Finalement, on l'a appris de la bouche même du ministre de la Communication qui animait hier une conférence de presse à l'issue de la réunion de l'Exécutif Ouyahia. Le gouvernement a engagé une série de réflexions, depuis deux semaines déjà, sur la politique de privatisation, de partenariat, d'investissement et de transferts de capitaux.
En clair, les instructions du chef de l'Etat visant à recadrer la politique économique, n'émanent pas du jour où il a prononcé son discours devant les présidents d'APC. «Il n'y a aucune mesure qui a été prise pour le moment, précisera Abderrachid Boukerzaza. Il s'agit seulement d'ateliers de réflexion en vue d'apporter les correctifs nécessaires touchant la privatisation, le partenariat et l'investissement.

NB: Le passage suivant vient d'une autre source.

(** * MetronAuditOps: the population orchestrator of [backend/app/scheduler.py]

    A shallow embedding of the scheduler module: the job lock, the per-date
    state stores, the population entry point, the run ledger, the catch-up
    detector and the smart retry engine.  Module-level globals of the Python
    file become the fields of one [World] record that every operation threads
    explicitly; Python exceptions and early [return]s become the [Ctl] result
    of a small state-and-error monad.  External collaborators (S3 download,
    DynamoDB tables, the AI stages, the clock) are observations supplied by
    environment records, and every call made to them is appended to a trace. *)

From Stdlib Require Import ZArith String Ascii List.
From stdpp Require Import gmap strings list fin_maps pretty.
Import ListNotations.

Open Scope string_scope.
Open Scope Z_scope.

(** ** Data model *)

(** [_date_propagation_state]: [{date: {running: bool, noData: bool}}]. *)
Record PropagationState := mkProp {
  running : bool;
  noData : bool
}.

(** [coverage] sub-dictionary of an AI state. *)
Record Coverage := mkCov {
  total : Z;
  withPan : Z
}.

(** [_ai_state]: [{date: {running, completedAt, lastError, coverage}}];
    Python's [None] is [None]. *)
Record AIState := mkAI {
  ai_running : bool;
  completedAt : option string;
  lastError : option string;
  coverage : Coverage
}.

(** Item written by [_record_successful_run] into the audit-session table. *)
Record RunRecord := mkRun {
  RestaurantDate : string;
  RunID : string;
  RunTime : string;
  RunType : string;
  Status : string
}.

(** Entry of [.ai_retry_state.json]; a missing key of the JSON object is
    [None], which is what [entry.get] distinguishes. *)
Record RetryEntry := mkRetry {
  day : option string;
  attempts : option Z;
  last_ts : option Z
}.

(** Calls to external collaborators, in the order they are made. *)
Inductive Event :=
| EvDownload (date_str : option string)
| EvExtract
| EvAIPipeline (csv : string)
| EvPopulateCsv (csv : string)
| EvVerifyCounts
| EvVerifySample
| EvRecordRun (hhmm run_type : string)
| EvRetryScan
| EvRetryEval (csv : string)
| EvEnrich (csv : string).

(** The module's global state together with the two persisted stores
    (run-tracking items of the audit-session table, the retry-state file). *)
Record World := mkWorld {
  job_lock : bool;
  date_propagation_state : gmap string PropagationState;
  ai_state : gmap string AIState;
  last_ui_trigger_ts : Z;
  ledger : list RunRecord;
  retry_state : gmap string RetryEntry;
  trace : list Event
}.

Definition with_lock (b : bool) (w : World) : World :=
  mkWorld b (date_propagation_state w) (ai_state w) (last_ui_trigger_ts w)
          (ledger w) (retry_state w) (trace w).
Definition with_prop (m : gmap string PropagationState) (w : World) : World :=
  mkWorld (job_lock w) m (ai_state w) (last_ui_trigger_ts w)
          (ledger w) (retry_state w) (trace w).
Definition with_ai (m : gmap string AIState) (w : World) : World :=
  mkWorld (job_lock w) (date_propagation_state w) m (last_ui_trigger_ts w)
          (ledger w) (retry_state w) (trace w).
Definition with_ui_ts (t : Z) (w : World) : World :=
  mkWorld (job_lock w) (date_propagation_state w) (ai_state w) t
          (ledger w) (retry_state w) (trace w).
Definition with_ledger (l : list RunRecord) (w : World) : World :=
  mkWorld (job_lock w) (date_propagation_state w) (ai_state w)
          (last_ui_trigger_ts w) l (retry_state w) (trace w).
Definition with_retry (m : gmap string RetryEntry) (w : World) : World :=
  mkWorld (job_lock w) (date_propagation_state w) (ai_state w)
          (last_ui_trigger_ts w) (ledger w) m (trace w).
Definition with_trace (t : list Event) (w : World) : World :=
  mkWorld (job_lock w) (date_propagation_state w) (ai_state w)
          (last_ui_trigger_ts w) (ledger w) (retry_state w) t.

(** The state of a freshly imported module. *)
Definition initial_world : World :=
  mkWorld false ∅ ∅ 0 [] ∅ [].
Lemma poll_loop_request fuel session token nvcf_url max_attempts max_backoff
    response attempt delay env r tr pre req rep post :
  poll_loop fuel session token nvcf_url max_attempts max_backoff
            response attempt delay env = Some (r, tr) →
  tr = pre ++ EvRequest req rep :: post →
  ∃ j id,
    json (default response (last_response pre)) = Ok j ∧
    getitem j "reqId" = Ok id ∧
    req = {| meth := GET;
             url := PStr (nvcf_url +:+ "/exec/status/" +:+ py_str id);
             headers := {[ "Authorization" := "Bearer " +:+ token ]};
             payload := NoBody |}.
Proof.
  revert response attempt delay env r tr pre.
  induction fuel as [|fuel IH];
    intros response attempt delay env r tr pre Hrun Htr; [done|].
  poll_turn Hrun.
  - destruct pre as [|? [|]]; simplify_eq/=. eauto.
  - destruct pre as [|? [|? pre]]; simplify_eq/=; [eauto|].
    rewrite default_last_response_cons. change (EvSleep ?d :: pre) with ([EvSleep d] ++ pre).
    unfold last_response. rewrite responses_app. simpl.
    by eapply IH.
  - destruct pre as [|? pre]; simplify_eq/=; [eauto|].
    rewrite default_last_response_cons. by eapply IH.
  - destruct pre as [|? [|]]; simplify_eq/=. eauto.
  - destruct pre as [|? [|]]; simplify_eq/=. eauto.
  - by destruct pre.
  - by destruct pre.
  - by destruct pre.
Qed.

(** X5. Every request a run of [_poll_response_async] sends is a [GET] of
    the status endpoint, authorized with the bearer token and without a
    body, and it asks for the request id named by the response seen last:
    the first response for the first poll, the previous poll's answer for
    each later one. *)
Theorem poll_requests_follow_request_id session response token nvcf_url
    initial_delay max_attempts max_backoff env r tr pre req rep post :
  _poll_response_async session response token nvcf_url initial_delay
                       max_attempts max_backoff env = Some (r, tr) →
  tr = pre ++ EvRequest req rep :: post →
  ∃ j id,
    json (default response (last_response pre)) = Ok j ∧
    getitem j "reqId" = Ok id ∧
    req = {| meth := GET;
             url := PStr (nvcf_url +:+ "/exec/status/" +:+ py_str id);
             headers := {[ "Authorization" := "Bearer " +:+ token ]};
             payload := NoBody |}.
Proof.
  intros (r0 & Hloop & ->)%poll_response_run Htr.
  by eapply poll_loop_request.
Qed.
(** X5.  On a protocol object, after any calls, [subscribe] returns a
    promise that is new and pending; when the server's next frame confirms
    the identifier that was sent, the promise is fulfilled with that
    identifier, and when it rejects it, the promise is rejected with a
    [SubscriptionRejectedError]. *)
Theorem subscribe_reply_round_trip (cs : list Call) (channel : string)
  (params : option (JsObject JsValue)) :
  fst (subscribe channel params (run cs constructor))
    = Normal (promises (run cs constructor)) /\
  promise_state (promises (run cs constructor))
    (effects (snd (subscribe channel params (run cs constructor))))
    = Pending /\
  promise_state (promises (run cs constructor))
    (effects
       (snd (receive
               (reply_frame "confirm_subscription"
                  (subscription_identifier channel params))
               (snd (subscribe channel params (run cs constructor))))))
    = Fulfilled (JStr (subscription_identifier channel params)) /\
  promise_state (promises (run cs constructor))
    (effects
       (snd (receive
               (reply_frame "reject_subscription"
                  (subscription_identifier channel params))
               (snd (subscribe channel params (run cs constructor))))))
    = Rejected SubscriptionRejectedError.
Proof.
  set (s := run cs constructor).
  assert (Hs : well_formed s)
    by (apply run_well_formed, constructor_well_formed).
  assert (Hp : promise_state (promises s)
                 (effects (snd (subscribe channel params s))) = Pending).
  { rewrite subscribe_spec. simpl. rewrite promise_state_app.
    destruct Hs as [_ He]. now rewrite (He (promises s) (le_n _)). }
  split; [reflexivity | split; [exact Hp | split]].
  - unfold reply_frame.
    rewrite (receive_reply
               [("type", JStr "confirm_subscription");
                ("identifier", JStr (subscription_identifier channel params))]
               _ "confirm_subscription" (or_introl eq_refl) eq_refl).
    unfold reply, obj_lookup.
    change (to_property_key (get_prop _ "identifier"))
      with (Some (subscription_identifier channel params)).
    cbv iota. rewrite subscribe_spec in *. simpl pendingSubscriptions.
    rewrite obj_get_set_same by apply subscription_identifier_key.
    simpl in *.
    rewrite promise_state_app, Hp. simpl. now rewrite Nat.eqb_refl.
  - unfold reply_frame.
    rewrite (receive_reply
               [("type", JStr "reject_subscription");
                ("identifier", JStr (subscription_identifier channel params))]
               _ "reject_subscription" (or_intror eq_refl) eq_refl).
    unfold reply, obj_lookup.
    change (to_property_key (get_prop _ "identifier"))
      with (Some (subscription_identifier channel params)).
    cbv iota. rewrite subscribe_spec in *. simpl pendingSubscriptions.
    rewrite obj_get_set_same by apply subscription_identifier_key.
    simpl in *.
    rewrite promise_state_app, Hp. simpl. now rewrite Nat.eqb_refl.
Qed.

Car il est vrai que nous avons commis des erreurs en ce sens.» Le ministre de la Communication a expliqué que l'Algérie a traversé une situation complexe et dure. Une situation marquée par le terrorisme, l'insécurité et l'embargo international imposé à notre pays. «Nous supplions presque que les gens viennent investir, presque à n'importe quel prix.» Maintenant que les «choses rentrent progressivement dans l'ordre, il est logique qu'on
corrige les erreurs et les insuffisances», explique encore le ministre qui ajoutera que le président de la République a eu le courage de déclarer : «Nous nous sommes trompés.» Il s'agit donc pour ces trois ateliers mais aussi pour le Conseil des participations de l'Etat (CPE) et le Conseil national des investissements CNI) de faire des propositions allant dans le sens du recadrage de la politique économique du pays. Ainsi, le régime dérogatoire appliqué jusqu'ici pour le transfert de projets entre investisseurs sera supprimé. C'est l'Etat qui sera prioritaire dans la reprise.

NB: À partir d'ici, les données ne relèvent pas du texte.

(** Either nothing is written, or the session found is replaced by
    itself with two messages more. *)
Lemma sendMessage_store_cases (req : Request) (st : gmap jsstring IChatSession) :
  wellKeyed st ->
  let out := sendMessage env JSON_parse req (initial st) in
  store (snd out) = st
  \/ exists text session userTurn assistantTurn,
       Accepted env req st text session
       /\ (statusCode (fst out) = 200
           /\ role userTurn = Role_user /\ role assistantTurn = Role_assistant)
       /\ store (snd out)
          = <[params_sessionId req := push (push session userTurn) assistantTurn]> st.
Proof.
  intros Hkeyed out. subst out.
  destruct (blank (ownProperty (js "message") (body req))) eqn:Hblank.
  { left. rewrite (sendMessage_invalid env JSON_parse req (initial st) Hblank).
    reflexivity. }
  destruct (ownProperty (js "message") (body req)) as [| | | |text| |] eqn:Hmsg;
    try discriminate Hblank.
  cbn [blank] in Hblank.
  destruct (user req) as [caller|] eqn:Huser.
  2: { left. rewrite (sendMessage_no_caller env JSON_parse req (initial st) text
                        Hmsg Hblank Huser). reflexivity. }
  destruct (findOneFails env (params_sessionId req)) as [e|] eqn:Hquery.
  { left. rewrite (sendMessage_query_rejected env JSON_parse req st text caller e
                     Hmsg Hblank Huser Hquery). reflexivity. }
  destruct (st !! params_sessionId req) as [session|] eqn:Hfound.
  2: { left. rewrite (sendMessage_no_session env JSON_parse req st text caller
                        Hmsg Hblank Huser Hquery Hfound). reflexivity. }
  destruct (N.eq_dec (userId session) caller) as [Howner | Hother].
  2: { left. rewrite (sendMessage_other_owner env JSON_parse req st text session caller
                        Hmsg Hblank Huser Hquery Hfound Hother). reflexivity. }
  assert (Hacc : Accepted env req st text session).
  { constructor; try assumption.
    - rewrite Huser, Howner. reflexivity.
    - exact (Hkeyed _ _ Hfound). }
  rewrite (sendMessage_accepted env JSON_parse req st text session Hacc). cbv zeta.
  destruct (progressOf (analysisValue env JSON_parse text)) as [p|e]; [| left; reflexivity].
  match goal with
  | |- context [saveFails env ?s] => destruct (saveFails env s)
  end; [left; reflexivity |].
  right.
  exists text, session, (userMessage text (clock env 1)),
         (assistantMessage (responseText env text) (clock env 4)
            (analysisValue env JSON_parse text) p).
  split; [exact Hacc | split; [repeat split | reflexivity]].
Qed.

(** A successful submission, spelled out. *)
Lemma sendMessage_success (req : Request) (st : gmap jsstring IChatSession)
    (text : jsstring) (session : IChatSession) :
  Accepted env req st text session ->
  statusCode (fst (sendMessage env JSON_parse req (initial st))) = 200 ->
  exists p,
    let A := analysisValue env JSON_parse text in
    let R := responseText env text in
    let s2 := push (push session (userMessage text (clock env 1)))
                   (assistantMessage R (clock env 4) A p) in
    sendMessage env JSON_parse req (initial st)
    = (sendMessageOk R A p,
       {| store := <[params_sessionId req := s2]> st;
          trace := pipelineCalls req text
                     (messages (push session (userMessage text (clock env 1))))
                   ++ [EvSave s2 true] |}).
Proof.
  intros Hacc. rewrite (sendMessage_accepted env JSON_parse req st text session Hacc).
  cbv zeta.
  destruct (progressOf (analysisValue env JSON_parse text)) as [p|e];
    [| cbn [fst statusCode serverError]; discriminate].
  match goal with
  | |- context [saveFails env ?s] => destruct (saveFails env s)
  end; [cbn [fst statusCode serverError]; discriminate |].
  intros _. exists p. reflexivity.
Qed.

(** X4. What a successful submission answers is what it stores: the
    session gains the user turn (trimmed text, no metadata) and then the
    assistant turn, whose content is the [response] (and [message]) of
    the answer and whose metadata hold the [analysis] and the progress
    projection of the answer. *)
Theorem sendMessage_returns_what_it_stores (req : Request)
    (st : gmap jsstring IChatSession) (text : jsstring) (session : IChatSession) :
  Accepted env req st text session ->
  let out := sendMessage env JSON_parse req (initial st) in
  statusCode (fst out) = 200 ->
  exists userTurn assistantTurn md,
    (messages <$> store (snd out) !! params_sessionId req)
      = Some (messages session ++ [userTurn; assistantTurn])
    /\ role userTurn = Role_user /\ content userTurn = trim text
    /\ metadata userTurn = None
    /\ role assistantTurn = Role_assistant /\ metadata assistantTurn = Some md
    /\ getProp (json (fst out)) (js "response") = Ok (VStr (content assistantTurn))
    /\ getProp (json (fst out)) (js "message") = Ok (VStr (content assistantTurn))
    /\ getProp (json (fst out)) (js "analysis") = Ok (analysis md)
    /\ getProp (json (fst out)) (js "metadata")
       = Ok (VObj [(js "progress", progress md)]).
Proof.
  intros Hacc out Hok. subst out.
  destruct (sendMessage_success req st text session Hacc Hok) as [p Hrun].
  cbv zeta in Hrun. rewrite Hrun. cbn [fst snd store json sendMessageOk].
  exists (userMessage text (clock env 1)),
         (assistantMessage (responseText env text) (clock env 4)
            (analysisValue env JSON_parse text) p),
         {| analysis := analysisValue env JSON_parse text; progress := p |}.
  split.
  - rewrite lookup_insert_eq. cbn [fmap option_fmap option_map push messages].
    rewrite <- app_assoc. reflexivity.
  - cbn [userMessage assistantMessage role content metadata analysis progress].
    repeat split.
Qed.

(** X5. The content stored for the user turn is the submitted text
    without the whitespace at its two ends, and nothing else is removed:
    it is not empty, it neither starts nor ends with whitespace, and the
    submitted text is that content between two runs of whitespace. *)
Theorem sendMessage_stores_trimmed_text (req : Request)
    (st : gmap jsstring IChatSession) (text : jsstring) (session : IChatSession) :
  Accepted env req st text session ->
  let out := sendMessage env JSON_parse req (initial st) in
  statusCode (fst out) = 200 ->
  exists stored userTurn assistantTurn,
    store (snd out) !! params_sessionId req = Some stored
    /\ messages stored = messages session ++ [userTurn; assistantTurn]
    /\ content userTurn <> []
    /\ (forall c r, content userTurn = c :: r -> isWhiteSpace c = false)
    /\ (forall r c, content userTurn = r ++ [c] -> isWhiteSpace c = false)
    /\ exists p q, text = p ++ content userTurn ++ q
                   /\ forallb isWhiteSpace p = true
                   /\ forallb isWhiteSpace q = true.
Proof.
  intros Hacc out Hok. subst out.
  destruct (sendMessage_success req st text session Hacc Hok) as [p Hrun].
  cbv zeta in Hrun. rewrite Hrun. cbn [fst snd store].
  eexists _, (userMessage text (clock env 1)), _. split; [apply lookup_insert_eq |].
  cbn [push messages userMessage content]. split; [rewrite <- app_assoc; reflexivity |].
  split; [| split; [| split]].
  - intros Hnil. pose proof (acc_nonblank _ _ _ _ _ Hacc) as Hnb.
    rewrite Hnil in Hnb. discriminate Hnb.
  - apply trim_head.
  - apply trim_last.
  - apply trim_split.
Qed.

(** X6. [sendMessage] only appends: whatever the request and the
    answers of the outside, every session stored before is still stored,
    under the same identifier and with the same owner, start, status and
    topic; its messages are the former ones followed by nothing or by a
    user turn and an assistant turn; the sessions other than the one
    addressed are unchanged, and no session appears. *)
Theorem sendMessage_only_appends (req : Request) (st : gmap jsstring IChatSession) :
  wellKeyed st ->
  let out := sendMessage env JSON_parse req (initial st) in
  (forall k s, st !! k = Some s ->
     exists s' added,
       store (snd out) !! k = Some s'
       /\ messages s' = messages s ++ added
       /\ (added = []
           \/ exists userTurn assistantTurn,
                added = [userTurn; assistantTurn]
                /\ role userTurn = Role_user /\ role assistantTurn = Role_assistant)
       /\ sessionId s' = sessionId s /\ userId s' = userId s
       /\ startTime s' = startTime s /\ status s' = status s
       /\ topic s' = topic s
       /\ (k <> params_sessionId req -> s' = s))
  /\ (forall k, st !! k = None -> store (snd out) !! k = None).
Proof.
  intros Hkeyed out.
  assert (Hsame : forall k s (m : gmap jsstring IChatSession),
            m !! k = Some s ->
            exists s' added,
              m !! k = Some s'
              /\ messages s' = messages s ++ added
              /\ (added = []
                  \/ exists userTurn assistantTurn,
                       added = [userTurn; assistantTurn]
                       /\ role userTurn = Role_user
                       /\ role assistantTurn = Role_assistant)
              /\ sessionId s' = sessionId s /\ userId s' = userId s
              /\ startTime s' = startTime s /\ status s' = status s
              /\ topic s' = topic s
              /\ (k <> params_sessionId req -> s' = s)).
  { intros k s m Hk. exists s, [].
    split; [exact Hk | split; [symmetry; apply app_nil_r |]].
    split; [left; reflexivity | repeat split; reflexivity]. }
  destruct (sendMessage_store_cases req st Hkeyed)
    as [Hstore | [text [session [u [a [Hacc [[_ [Hu Ha]] Hstore]]]]]]];
    fold out in Hstore; rewrite Hstore.
  - split; [| intros k Hk; exact Hk]. intros k s Hk. exact (Hsame k s st Hk).
  - pose proof (acc_found _ _ _ _ _ Hacc) as Hfound. split.
    + intros k s Hk. destruct (decide (k = params_sessionId req)) as [-> | Hne].
      * rewrite Hfound in Hk. injection Hk as <-.
        exists (push (push session u) a), [u; a].
        split; [apply lookup_insert_eq |].
        split; [cbn [push messages]; rewrite <- app_assoc; reflexivity |].
        split; [right; exists u, a; repeat split; assumption |].
        repeat split; try reflexivity. congruence.
      * destruct (Hsame k s st Hk) as [s' [added [Hk' Hrest]]].
        exists s', added. rewrite lookup_insert_ne by congruence.
        split; [exact Hk' | exact Hrest].
    + intros k Hk. rewrite lookup_insert_ne; [exact Hk |].
      intros <-. rewrite Hfound in Hk. discriminate Hk.
Qed.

Les conditions de transfert des capitaux seront également revues. On se souvient que le président de la République avait émis des critiques virulentes à l'égard des investisseurs qui rapatriaient leurs bénéfices alors que leurs projets n'avaient pas atteint l'objectif de la création d'emplois. D'autre part, le cahier des charges des investisseurs arabes sera revisité.

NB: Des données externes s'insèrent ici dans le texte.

(** X25. Changing the model. [PATCH /jobs/:jobId/model] refuses a model
    that is not in the catalogue with 400 before it asks the store
    anything. For a model of the catalogue and a job that [getJob] finds:
    a job that is [processing] or [completed] is refused with 400 and its
    row is left alone; for a job that is [pending] or [failed] the store
    is asked for the change, and when it takes it the row has the new
    model and is otherwise the row of before, status, URL, result and
    error message included, while a refusal of the store gives 500 and an
    unchanged table. The route never writes to the work list or a channel,
    never changes another row, and never asks [updateJobStatus] for
    anything. *)
Theorem model_change_keeps_the_rest env jobId model_id w :
  (Models.isValidModel model_id = false ->
   patch_job_model env jobId model_id w
   = (Normal (Desk.mkResponse (Some 400) (Desk.Failure "Invalid model ID")),
      w))
  /\ (forall job,
         Models.isValidModel model_id = true ->
         finds jobId w job ->
         let w' := exec (patch_job_model env jobId model_id) w in
         let answered := outcome (patch_job_model env jobId model_id) w in
         work_list w' = work_list w
         /\ published (base w') = published (base w)
         /\ store_requests (base w') = store_requests (base w)
         /\ Intake.other_rows jobId (table w')
            = Intake.other_rows jobId (table w)
         /\ match Job.status job with
            | pending | failed =>
                if hd false (tl (answers w))
                then answered
                     = Normal (Desk.mkResponse (Some 500)
                                 (Desk.Failure "Failed to update model"))
                     /\ table w' = table w
                else answered
                     = Normal (Desk.mkResponse None
                                 (ModelUpdated jobId model_id
                                    "Model updated successfully"))
                     /\ exists row,
                          rows_with jobId (table w') = [row]
                          /\ Job.selected_model row = model_id
                          /\ Job.status row = Job.status job
                          /\ Job.repo_url row = Job.repo_url job
                          /\ Job.result row = Job.result job
                          /\ Job.error_message row = Job.error_message job
                          /\ Job.created_at row = Job.created_at job
            | processing | completed =>
                answered
                = Normal
                    (Desk.mkResponse (Some 400)
                       (Desk.Failure
                          "Cannot change model for a job that is processing or completed"))
                /\ table w' = table w
            end).
Proof.
  split.
  - intros Hbad. unfold patch_job_model. now rewrite Hbad.
  - intros job Hvalid Hfinds. cbv zeta. unfold outcome, exec.
    rewrite !(patch_job_model_found env jobId model_id w job Hvalid Hfinds).
    cbv zeta. destruct Hfinds as [_ Hrows]. unfold table in Hrows.
    destruct (Job.status job) eqn:Hstatus.
    all: try destruct (hd false (tl (answers w))) eqn:Hstore.
    all: unfold table, work_list, answers, exec, Desk.store_request,
           Desk.set_jobs, modify; desk_simpl.
    all: rewrite ?other_rows_model.
    all: split; [reflexivity|]; split; [reflexivity|]; split; [reflexivity|].
    all: split; [reflexivity|]; split; [reflexivity|]; try reflexivity.
    all: rewrite rows_with_model, Hrows; cbn [map].
    all: eexists; (split; [reflexivity|]); now repeat split.
Qed.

Le ministre de la Communication parlera d'une entreprise émiratie, refusant de citer son nom. Mais les journalistes présents avaient deviné qu'il s'agissait du groupe Emaar.
L'amalgame entre privatisation et partenariat sera levé. A la question de savoir si le gouvernement avait établi un bilan du processus de privatisation et de partenariat, Abderrachid Boukerzaza a indiqué que le Conseil national de la participation s'attelle en ce moment à l'élaborer. «Vous aurez toutes les informations, dans la transparence sur ce dossier», a-t-il lancé aux représentants des journaux.
Non sans informer que des conseils interministériels se tiendront à l'effet de passer en revue tout ce qui a trait à ces sujets, tout en restant dans le cadre de l'économie de marché que l'Algérie ne remettra pas en cause.
«Mais il s'agit aussi de préserver notre intérêt national et notre souveraineté.»